Hanson involved a scheme similar to the one employed by the Koffs. Hanson filed false forms 1099 and 1096, claiming to have made payments of over $78,000,000; he then filed a form 1040, falsely claiming a refund of almost $34,000,000. Hanson, 2 F.3d at 944-45. Hanson was convicted of violating Sec. 7212(a), among other laws, and the district court sentenced him under guideline Sec. 2T1.9, Conspiracy to Impair, Impede, or Defeat Tax. This court reversed, finding the conspiracy guideline inappropriate because Hanson acted alone, and concluding without argument that Sec. 2T1.5 applied to Hanson's conduct. Id. at 947. We find that under the facts of the present case, however, the district court correctly applied the general obstruction of justice guideline, Sec. 2J1.2.
In Hanson, the targets of the false documents scheme were not IRS officials and were apparently not involved in any sort of legal proceeding against Hanson. The only effect on the IRS in that case was the administrative burden of detecting, investigating and prosecuting the offender.
By contrast, the Koffs began their scheme shortly after receiving a deficiency notice from the IRS for the tax years 1982-85, and after the agency began collection proceedings. They specifically targeted and attempted to intimidate IRS officials whom they believed were involved in the proceedings against them, from the acting Commissioner all the way down to the caseworker working on the Koffs' cases. In addition, they attempted to use the fake "refunds" they claimed the IRS owed them directly to offset the tax liability the IRS had assessed for 1982-85.

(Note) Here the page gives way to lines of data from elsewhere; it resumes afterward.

(** C7, amended.  Without an API key ([OPENWEATHER_API_KEY] unset or
    empty) the weather route calls nothing and answers 500, "Weather API
    key not configured".  With a key it makes exactly one call, the
    [fetch] of the OpenWeatherMap URL for the location.  When that call is
    rejected, or answers with a status that is not ok, or with a body that
    is not JSON, the route answers 500, "Failed to fetch weather data".
    When it answers with a document holding the five readings, the route
    answers 200 with exactly the fields temperature, humidity,
    description, windSpeed and pressure taken from it.  No answer with
    status 200 has a field besides these five. *)
Theorem weather_proxy :
  forall env req (W : Type) (o : oracle W) w,
    let result := run o (handle get_weather_route env req) w in
    ((OPENWEATHER_API_KEY env = None \/ OPENWEATHER_API_KEY env = Some "") ->
     calls result = []
     /\ outcome result
        = inr {| status := 500;
                 payload := message "Weather API key not configured" |})
    /\ (forall apiKey,
          OPENWEATHER_API_KEY env = Some apiKey -> apiKey <> "" ->
          let url := weather_url (params req "location") apiKey in
          let answer := snd (o _ (fetch url) w) in
          calls result = [Called (fetch url)]
          /\ (forall e, answer = inl e ->
                outcome result = inr (Spec.failure get_weather_route))
          /\ (forall response, answer = inr response ->
                ok response = false \/ json response = None ->
                outcome result = inr (Spec.failure get_weather_route))
          /\ (forall response data t h d s p,
                answer = inr response ->
                ok response = true ->
                json response = Some data ->
                Spec.weather_document data t h d s p ->
                outcome result
                = inr {| status := 200;
                         payload :=
                           json_value
                             (JObj [ ("temperature", t); ("humidity", h);
                                     ("description", d); ("windSpeed", s);
                                     ("pressure", p) ]) |}))
    /\ (forall res,
          outcome result = inr res ->
          Spec.fields_among Spec.weather_fields res).
Proof.
  intros env req W o w result. subst result. split; [|split].
  - intros Hkey. rewrite calls_handle, outcome_handle.
    cbn [try_block get_weather_route]. unfold get_weather.
    destruct Hkey as [-> | ->]; cbn; split; reflexivity.
  - intros apiKey Hkey Hne url answer. subst url answer.
    rewrite calls_handle, outcome_handle.
    cbn [try_block get_weather_route]. unfold get_weather. rewrite Hkey.
    apply String.eqb_neq in Hne. rewrite Hne.
    rewrite run_bind_await.
    destruct (snd (o FetchResponse
                     (fetch (weather_url (params req "location") apiKey)) w))
      as [e|response] eqn:Hans.
    + split; [reflexivity|]. split; [|split].
      * intros e' _. reflexivity.
      * intros response Habs. discriminate Habs.
      * intros response data t h d s p Habs. discriminate Habs.
    + split; [|split; [|split]].
      * unfold calls at 1. cbn [fst snd].
        now rewrite (Pure_run _ _ (Pure_weather_answer response)).
      * intros e Habs. discriminate Habs.
      * intros response' Heq Hbad. injection Heq as <-.
        destruct (weather_answer_outcomes response) as (Hnok & Hnojson & _).
        unfold outcome at 1. cbn [snd].
        destruct (ok response) eqn:Hok.
        -- destruct Hbad as [Hbad|Hbad]; [discriminate Hbad|].
           destruct (Hnojson eq_refl Hbad) as (e & ->). reflexivity.
        -- destruct (Hnok eq_refl) as (e & ->). reflexivity.
      * intros response' data t h d s p Heq Hok Hjson Hdoc. injection Heq as <-.
        destruct (weather_answer_outcomes response) as (_ & _ & Hgood).
        unfold outcome at 1. cbn [snd].
        rewrite (Hgood data t h d s p Hok Hjson Hdoc). reflexivity.
  - intros res Hres. rewrite outcome_handle in Hres.
    destruct (outcome (run o (try_block get_weather_route env req) w))
      as [e|res'] eqn:Htry.
    + injection Hres as <-. intros Habs. discriminate Habs.
    + injection Hres as <-.
      eapply Ends_run; [|exact Htry]. apply get_weather_fields.
Qed.
(** Whatever [Register] returns as its error, [Listen] goes on with the
    router. *)
Lemma Listen_Register_ignores_error (acc : Accumulator) (z : Zipkin)
    (h : Handler) :
  handler z = Some h →
  Listen_Register acc z
  = Some (Register h mux.NewRouter (NewLineProtocolConverter acc)).1.
Proof.
  intros Hh. unfold Listen_Register. rewrite Hh.
  destruct (Register h mux.NewRouter (NewLineProtocolConverter acc)).
  reflexivity.
Qed.

(** * More of the lifecycle *)

(** ** The step function and the step relation agree *)

Lemma step_Step (l : Label) (w w' : World) :
  step l w = Some w' → Step l w w'.
Proof.
  unfold step. destruct (crashed w) eqn:Hc; [ discriminate | ].
  destruct l as [acc|acc| | |i|i|i e|p d|d]; intros Hstep.
  - destruct (caller w) eqn:Hcal; [ | discriminate ].
    injection Hstep as <-. eapply Step_Gather; eassumption.
  - destruct (caller w) eqn:Hcal; [ | discriminate ].
    injection Hstep as <-. eapply Step_Start; eassumption.
  - destruct (caller w) eqn:Hcal; [ | discriminate ].
    injection Hstep as <-. eapply Step_Stop; eassumption.
  - destruct (caller w) as [|f] eqn:Hcal; [ discriminate | ].
    unfold step_Stop in Hstep. destruct (s_pc f) eqn:Hpc.
    + destruct (server (zip w)) as [p|] eqn:Hp.
      * destruct (servers w !! p) as [srv|] eqn:Hsrv; simpl in Hstep;
          [ | discriminate ].
        destruct (http.Shutdown (s_ctx f) (clock w) srv (bound w))
          as [[[srv' bound'] t] err] eqn:Hsh.
        injection Hstep as <-. eapply Step_Shutdown; eassumption.
      * injection Hstep as <-. eapply Step_Shutdown_nil; eassumption.
    + destruct (s_wg f) as [p|] eqn:Hwg.
      * destruct (wgs w !! p) as [n|] eqn:Hn; simpl in Hstep;
          [ | discriminate ].
        destruct (sync.Wait_ready n) eqn:Hr; [ | discriminate ].
        injection Hstep as <-. eapply Step_Wait; eassumption.
      * injection Hstep as <-. eapply Step_Wait_nil; eassumption.
    + injection Hstep as <-. eapply Step_Cancel; eassumption.
  - unfold step_goroutine in Hstep.
    destruct (goroutines w !! i) as [g|] eqn:Hg; simpl in Hstep;
      [ | discriminate ].
    destruct (g_pc g) as [ | |router|router| |p|err|panicking| | ] eqn:Hpc.
    + destruct (wgs w !! g_wg g) as [n|] eqn:Hn; simpl in Hstep;
        [ | discriminate ].
      destruct (sync.Add 1 n) as [n'|] eqn:Ha; injection Hstep as <-.
      * eapply Step_Add; eassumption.
      * eapply Step_Add_panic; eassumption.
    + destruct (Listen_Register (g_acc g) (zip w)) as [router|] eqn:Hr;
        injection Hstep as <-.
      * eapply Step_Register; eassumption.
      * eapply Step_Register_nil; eassumption.
    + injection Hstep as <-. eapply Step_Server; eassumption.
    + injection Hstep as <-. eapply Step_Assign; eassumption.
    + destruct (server (zip w)) as [p|] eqn:Hp.
      * destruct (servers w !! p) as [srv|] eqn:Hsrv; simpl in Hstep;
          [ | discriminate ].
        destruct (http.bind srv (bound w)) as [[srv' bound'] err] eqn:Hb.
        injection Hstep as <-. eapply Step_Listen; eassumption.
      * injection Hstep as <-. eapply Step_Listen_nil; eassumption.
    + destruct (servers w !! p) as [srv|] eqn:Hsrv; simpl in Hstep;
        [ | discriminate ].
      destruct (http.inShutdown srv) eqn:Hin; [ | discriminate ].
      injection Hstep as <-. eapply Step_Closed; eassumption.
    + injection Hstep as <-. eapply Step_Report; eassumption.
    + destruct (wgs w !! g_wg g) as [n|] eqn:Hn; simpl in Hstep;
        [ | discriminate ].
      destruct (sync.Done n) as [n'|] eqn:Hd; injection Hstep as <-.
      * eapply (Step_Done w i g panicking n n'); eassumption.
      * eapply Step_Done_panic; eassumption.
    + discriminate.
    + discriminate.
  - destruct (goroutines w !! i) as [g|] eqn:Hg; simpl in Hstep;
      [ | discriminate ].
    destruct (g_pc g) as [ | |router| | | | | | | ] eqn:Hpc; try discriminate.
    injection Hstep as <-. eapply Step_Test; eassumption.
  - destruct (goroutines w !! i) as [g|] eqn:Hg; simpl in Hstep;
      [ | discriminate ].
    destruct (g_pc g) as [ | | | | |p| | | | ] eqn:Hpc; try discriminate.
    destruct (servers w !! p) as [srv|] eqn:Hsrv; simpl in Hstep;
      [ | discriminate ].
    destruct (http.close_listener srv (bound w)) as [srv' bound'] eqn:Hcl.
    injection Hstep as <-. eapply Step_AcceptError; eassumption.
  - destruct (servers w !! p) as [srv|] eqn:Hsrv; simpl in Hstep;
      [ | discriminate ].
    assert (http.listening srv = true ∧ (0 < d)%Z) as [Hl Hd].
    { destruct (http.listening srv); [ | discriminate ].
      destruct (Z.ltb_spec 0 d); [ split; [ reflexivity | assumption ]
                                 | discriminate ]. }
    destruct (http.listening srv && (0 <? d)%Z); [ | discriminate ].
    injection Hstep as <-. eapply Step_Inbound; eassumption.
  - destruct (Z.ltb_spec 0 d); [ | discriminate ].
    injection Hstep as <-. eapply Step_Tick; eassumption.
Qed.
(** The setter of a state hook whose storage a later pass deleted still
    writes into the array it holds and still schedules a render. *)
Lemma setter_outlives_storage_witness :
  ∃ v0 st c1,
    useState funs one entered0 = Ret (v0, st) c1
    ∧ ∃ c2, cleanupUnusedHooks funs (with_componentStack [] (with_visited ∅ c1)) = Ret tt c2
            ∧ JsMap.get (state c2) "0" = None
            ∧ ∃ c3, setState funs st two c2 = Ret tt c3
                    ∧ array_at c3 (s_hooks st) = [two]
                    ∧ JsMap.get (state c3) "0" = None
                    ∧ renderScheduled c3 = true.
Proof.
  eexists _, _, _. split; [vm_compute; reflexivity|].
  eexists. split; [vm_compute; reflexivity|].
  match goal with |- JsMap.get (state ?c2) _ = _ ∧ ∃ _, setState _ ?st _ _ = _ ∧ _ =>
    destruct (setter_outlives_storage funs one entered0 one st
                (advanced "0" 0 (with_heap {[0 := Js.OArr [one]]}
                                   (with_nextRef 1 (with_state [("0", 0)] entered0))))
                "0" (with_componentStack [] (with_visited ∅
                       (advanced "0" 0 (with_heap {[0 := Js.OArr [one]]}
                                   (with_nextRef 1 (with_state [("0", 0)] entered0))))))
                c2 two)
      as (Hget & _ & c3 & Hset & Harr & Hg3 & Hr3 & _)
  end; try (vm_compute; reflexivity).
  - vm_compute. set_solver.
  - split; [exact Hget|]. exists c3. by split_and!.
Defined.

(** [setup] on a container that is no element of the document. *)
Lemma setup_fails_fast_witness :
  ∃ message,
    Render.setup has_prop read_only no_comps Elements.createChildPath funs 3
                 (Some (VN (THost "div") None (Some []) [])) (Render.Node 0) fresh_app
    = Throw (UserError message) fresh_app.
Proof. apply setup_fails_fast. left. reflexivity. Defined.

End Witnesses.

(* --------------------------------------------------------------------- *)
(** ** Running monadic code backwards *)
(* --------------------------------------------------------------------- *)

Lemma bind_Ret {S A B} (m : M S A) (k : A → M S B) s b s' :
  bind m k s = Ret b s' ↔ ∃ a s1, m s = Ret a s1 ∧ k a s1 = Ret b s'.
Proof.
  unfold bind. destruct (m s) as [a s1|e s1|]; split; try done; try (by intros (?&?&?&?)).
  - intros H. by exists a, s1.
  - intros (a' & s1' & H1 & H2). by simplify_eq.
Qed.

Lemma ret_Ret {S A} (a b : A) (s s' : S) : ret a s = Ret b s' ↔ a = b ∧ s = s'.
Proof. unfold ret. split; [by intros [= -> ->]|by intros [-> ->]]. Qed.

Lemma modify_Ret {S} (f : S → S) s u s' : modify f s = Ret u s' ↔ s' = f s.
Proof. unfold modify. destruct u. split; [by intros [= <-]|by intros ->]. Qed.

Lemma get_state_Ret {S} (s a s' : S) : get_state s = Ret a s' ↔ a = s ∧ s' = s.
Proof. unfold get_state. split; [by intros [= <- <-]|by intros [-> ->]]. Qed.

Lemma finally_Ret {S A} (m : M S A) (f : S → S) s a s' :
  finally m f s = Ret a s' ↔ ∃ s1, m s = Ret a s1 ∧ s' = f s1.
Proof.
  unfold finally. destruct (m s) as [a1 s1|e s1|]; split; try done; try (by intros (?&?&?)).
  - intros [= <- <-]. by exists s1.
  - intros (s1' & H1 & ->). by simplify_eq.
Qed.

Lemma zoom_Ret {S T A} (proj : S → T) (inj : T → S → S) (m : M T A) s a s' :
  zoom proj inj m s = Ret a s' ↔ ∃ t, m (proj s) = Ret a t ∧ s' = inj t s.
Proof.
  unfold zoom. destruct (m (proj s)) as [a1 t|e t|]; split; try done; try (by intros (?&?&?)).
  - intros [= <- <-]. by exists t.
  - intros (t' & H1 & ->). by simplify_eq.
Qed.

(** Takes a run [H : m s = Ret a s'] apart, step by step. *)
Ltac msimple H :=
  lazymatch type of H with
  | ret _ _ = Ret _ _ => apply ret_Ret in H as [? ?]; subst
  | modify _ _ = Ret _ _ => apply modify_Ret in H; subst
  | get_state _ = Ret _ _ => apply get_state_Ret in H as [? ?]; subst
  | _ => idtac
  end.

Ltac minv H :=
  repeat match type of H with
  | bind _ _ _ = Ret _ _ =>
      let a := fresh "a" in let s := fresh "s" in let H1 := fresh H in
      apply bind_Ret in H as (a & s & H1 & H); msimple H1
  | ret _ _ = Ret _ _ => apply ret_Ret in H as [? ?]; subst
  | modify _ _ = Ret _ _ => apply modify_Ret in H; subst
  | get_state _ = Ret _ _ => apply get_state_Ret in H as [? ?]; subst
  end.

(** A loop keeps what each of its rounds keeps. *)
Lemma for_each_keeps {S A} (R : S → S → Prop) (xs : list A) (body : A → M S unit) :
  (∀ s, R s s) → (∀ s1 s2 s3, R s1 s2 → R s2 s3 → R s1 s3) →
  (∀ x s u s', x ∈ xs → body x s = Ret u s' → R s s') →
  ∀ s u s', for_each xs body s = Ret u s' → R s s'.
Proof.
  intros Hrefl Htrans. induction xs as [|x xs IH]; intros Hbody s u s' H; simpl in H.
  - apply ret_Ret in H as [_ <-]. apply Hrefl.
  - apply bind_Ret in H as (u1 & s1 & H1 & H).
    eapply Htrans.
    + eapply Hbody; [|exact H1]. apply elem_of_cons. by left.
    + eapply IH; [|exact H]. intros. eapply Hbody; [|done]. apply elem_of_cons. by right.
Qed.

(* --------------------------------------------------------------------- *)
(** ** The document under the host calls *)
(* --------------------------------------------------------------------- *)

Section DomFacts.
Import Dom.
Local Open Scope nat_scope.

Lemma detach_lookup n ks q :
  default [] (detach n ks !! q) = filter (λ x, x ≠ n) (default [] (ks !! q)).
Proof. unfold detach. rewrite lookup_fmap. by destruct (ks !! q). Qed.

Lemma log_Ret c d u d' :
  log c d = Ret u d' ↔ d' = mk (next d) (kids d) (nodeValue d) (tags d) (calls d ++ [c]).
Proof. unfold log. destruct u. split; [by intros [= <-]|by intros ->]. Qed.

Lemma appendChild_Ret p n d u d' :
  appendChild p n d = Ret u d' →
  next d' = next d ∧ nodeValue d' = nodeValue d ∧ tags d' = tags d ∧
  calls d' = calls d ++ [AppendChild p n] ∧
  kidsOf d' p = filter (λ x, x ≠ n) (kidsOf d p) ++ [n] ∧
  ∀ q, q ≠ p → kidsOf d' q = filter (λ x, x ≠ n) (kidsOf d q).
Proof.
  unfold appendChild. intros H. minv H. apply log_Ret in H0 as ->.
  split_and!; try done.
  - unfold kidsOf; simpl. by rewrite lookup_insert_eq, detach_lookup.
  - intros q Hq. unfold kidsOf; simpl. by rewrite lookup_insert_ne, detach_lookup.
Qed.

Lemma elem_of_insert_before a n l x :
  x ∈ insert_before a n l ↔ x = n ∨ x ∈ l.
Proof.
  induction l as [|y l IH]; simpl.
  - rewrite list_elem_of_singleton, elem_of_nil. tauto.
  - destruct (decide (y = a)); rewrite !elem_of_cons; [tauto|]. rewrite IH. tauto.
Qed.

Lemma insertBefore_Ret p n a d u d' :
  insertBefore p n a d = Ret u d' →
  a ∈ kidsOf d p ∧
  next d' = next d ∧ nodeValue d' = nodeValue d ∧ tags d' = tags d ∧
  calls d' = calls d ++ [InsertBefore p n a] ∧
  if decide (n = a) then kids d' = kids d
  else kidsOf d' p = insert_before a n (filter (λ x, x ≠ n) (kidsOf d p)) ∧
       ∀ q, q ≠ p → kidsOf d' q = filter (λ x, x ≠ n) (kidsOf d q).
Proof.
  unfold insertBefore. intros H. minv H. apply log_Ret in H0 as ->.
  unfold isChildOf in H. case_bool_decide as Ha; simpl in H; [|done].
  split; [exact Ha|].
  case_bool_decide as Hn; minv H.
  - rewrite decide_True by done. done.
  - rewrite decide_False by done. split_and!; try done.
    + unfold kidsOf; simpl. by rewrite lookup_insert_eq, detach_lookup.
    + intros q Hq. unfold kidsOf; simpl. by rewrite lookup_insert_ne, detach_lookup.
Qed.

Lemma removeChild_Ret p n d u d' :
  removeChild p n d = Ret u d' →
  n ∈ kidsOf d p ∧
  next d' = next d ∧ nodeValue d' = nodeValue d ∧ tags d' = tags d ∧
  calls d' = calls d ++ [RemoveChild p n] ∧
  kidsOf d' p = filter (λ x, x ≠ n) (kidsOf d p) ∧
  ∀ q, q ≠ p → kidsOf d' q = kidsOf d q.
Proof.
  unfold removeChild. intros H. minv H. apply log_Ret in H0 as ->.
  unfold isChildOf in H. case_bool_decide as Ha; simpl in H; [|done].
  minv H. split_and!; try done.
  - unfold kidsOf; simpl. by rewrite lookup_insert_eq.
  - intros q Hq. unfold kidsOf; simpl. by rewrite lookup_insert_ne.
Qed.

Such conduct goes beyond the misdemeanor offense contemplated by guideline Sec. 2T1.5, Fraudulent Returns, Statements, or Other Documents. See U.S.S.G. Sec. 2T1.5, comment. (backg'd) (1989). Instead, the Koffs engaged in obstruction of justice, and we agree with the conclusion of the Eighth Circuit in Dykstra, 991 F.2d at 454, on virtually identical facts, that Sec. 2J1.2 was the appropriate guideline. The district court therefore did not err in sentencing the Koffs.
In their Anders briefs and in supplemental pro se briefs, the Koffs raise numerous additional challenges to their convictions. Most of them are meritless arguments repeatedly rejected in the past by this court, and we reject them as well. The Koffs also challenge the sufficiency of the evidence to support their convictions, but we find the judgments to be amply supported.
Accordingly, the convictions and sentences of both Irwin and Darline Koff are AFFIRMED.